The chi-squared tests for each of the four variables confirm that the outliers we observed are statistically significant. P-values are below 0.05 for each instance. We can also see reflected in the results the direction of the outliers that we also saw in the box plots: only lifetime expectancy has low outliers while other variables have high outliers. This test confirms with statistical evidence what we can derive from observing the boxplots.

Uni.plot

I ran a uni.plot and calculated mahalanobis statistis for my original subset, adding city names back into my dataset to display labels.

Code
# Rename columns for legibility
chbd_sub <- chbd_sub %>%
  rename(
    Life_Exp = life_expectancy,
    BP = blood_pressure,
    Smokers = smoking,
    Uninsured = uninsured,
    Mental = frequent_mental,
    Obesity = obesity,
    Inactive = inactivity,
    Child_Pov = child_poverty,
    Inc_Ineq = inequality,
    Walkable = walkability
  )

# Convert the values to z scores to standardize the data
zchbd_sub<-scores(chbd_sub, type = c("z"), prob = NA, lim = NA)

# Create uni.plot
uni<-as.data.frame(uni.plot(chbd_sub, symb=TRUE))
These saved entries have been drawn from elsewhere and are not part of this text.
Lemma scan_set_spec d scan :
  Scans.scan_set d = Ok scan ->
  Forall (scanned d) (sc_members scan) /\ NoDup (map sm_file_name (sc_members scan)).
Proof.
  unfold Scans.scan_set. intros Hs. apply bind_Ok in Hs as (names & Hn & Hs).
  apply list_files_nodup in Hn.
  assert (forall ns s0 s1, put_all (Scans.scan_file d) ns s0 = Ok s1 -> NoDup ns ->
    Forall (scanned d) (sc_members s0) -> NoDup (map sm_file_name (sc_members s0)) ->
    (forall x, In x (map sm_file_name (sc_members s0)) -> ~ In x ns) ->
    Forall (scanned d) (sc_members s1) /\ NoDup (map sm_file_name (sc_members s1))) as Hgen.
  { induction ns as [|n ns IH]; cbn [put_all]; intros s0 s1 Hp Hd Hf Hnd Hx; [by inv_ok|].
    apply bind_Ok in Hp as (s2 & Hsf & Hp). apply NoDup_cons in Hd as [Hn0 Hd].
    apply scan_file_spec in Hsf as [He|(sm & He & <- & Hsm)].
    - apply (IH s2); [done..| | |]; rewrite He; [done..|]. intros x Hi Hj. eapply Hx; [done|by right].
    - apply (IH s2); [done..| | |]; rewrite He.
      + apply Forall_app. by repeat constructor.
      + rewrite map_app. apply NoDup_app. split_and!; [done| |apply NoDup_singleton].
        intros x Hi ->%list_elem_of_singleton. apply list_elem_of_In in Hi. eapply Hx; [done|by left].
      + rewrite map_app. intros x [Hi|[<-|[]]]%in_app_iff.
        * intros Hj. eapply Hx; [done|by right].
        * intros Hj. by apply Hn0, list_elem_of_In. }
  eapply Hgen; [done|done|constructor|constructor|done].
Qed.

(** In a loaded catalog a file belongs to one chain. *)
Lemma listed_same_chain scan ch ch' m m' :
  NoDup (map sm_file_name (sc_members scan)) ->
  listed scan ch m -> listed scan ch' m' -> mr_file_name m = mr_file_name m' ->
  ch_chain_id ch = ch_chain_id ch'.
Proof.
  intros Hd (sm & Hin & Hid & _ & Hs) (sm' & Hin' & Hid' & _ & Hs') Hf.
  unfold Caches.same_member in Hs, Hs'. bprop. cbn in *.
  assert (sm = sm') as <-; [|congruence].
  assert (sm_file_name sm = sm_file_name sm') as Hn by congruence.
  clear -Hd Hin Hin' Hn. induction (sc_members scan) as [|x l IH]; [done|]. cbn in Hd.
  apply NoDup_cons in Hd as [Hx Hd].
  destruct Hin as [->|Hin], Hin' as [->|Hin']; [done| | |by auto].
  - destruct Hx. rewrite Hn. by apply list_elem_of_In, in_map.
  - destruct Hx. rewrite <- Hn. by apply list_elem_of_In, in_map.
Qed.
End validating.

(** ** Lemmas: parents *)
Lemma find_parent_Ok wanted chains m :
  Parents.find_parent wanted chains = Ok m ->
  mr_image_uuid m = wanted /\ exists ch l, In ch chains /\ Chains.is_complete ch = true /\
    In m (ch_members ch) /\ Chains.latest_member ch = Some l /\ mr_image_uuid l = wanted.
Proof.
  induction chains as [|ch chains IH]; cbn [Parents.find_parent]; [done|].
  destruct (Chains.member ch wanted) as [m'|] eqn:Em.
  - apply member_Some in Em as [Hin Hu]. destruct (Chains.is_complete ch) eqn:Ec; [|done]. cbn [negb].
    destruct (Chains.latest_member ch) as [l|] eqn:El.
    + destruct (bool_decide _) eqn:Eb; [|done]. intros [= <-]. bprop. split; [done|].
      exists ch, l. split_and!; try done. by left.
    + exfalso. unfold Chains.latest_member in El.
      pose proof (max_by_key_spec mr_seq_in_chain (ch_members ch)) as Hm. rewrite El in Hm.
      by rewrite Hm in Hin.
  - intros Hm. destruct (IH Hm) as (? & ch' & l & ? & ?). split; [done|]. exists ch', l.
    split_and!; try tauto. by right.
Qed.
In viewing the uni.plot, we can confirm that, of the four variables we observed in the box plots, life expectancy has outliers that are below average (and mental, uninsured, and smoking have high outliers) as demonstrated by the red plus symbols. It also further illustrates the distribution that we looked at in the box plot and histogram, confirming that the one we looked at specifically (uninsured) has left-skewed distribution.

Mahalanobis Statistic

The plot of the mahalanobis statistic reveals Hialeah, FL and Phan, TX stand out as being the furthest outliers for my variable of interest, life expectancy, demonstrating that this value for these cities is atypical. Both cities run near the value 80 years as a life expextancy, which, in recalling earlier statistics, is not a univariate outlyer (and in fact, 80 is very close to the univariate mean). However, this makes sense considering that the mahalanobis distance (MD) demonstrates multivariate outliers, not univariate outliers, and Hialeah’s values across the dataset stand out as highly deviating from the dataset’s correlation structure.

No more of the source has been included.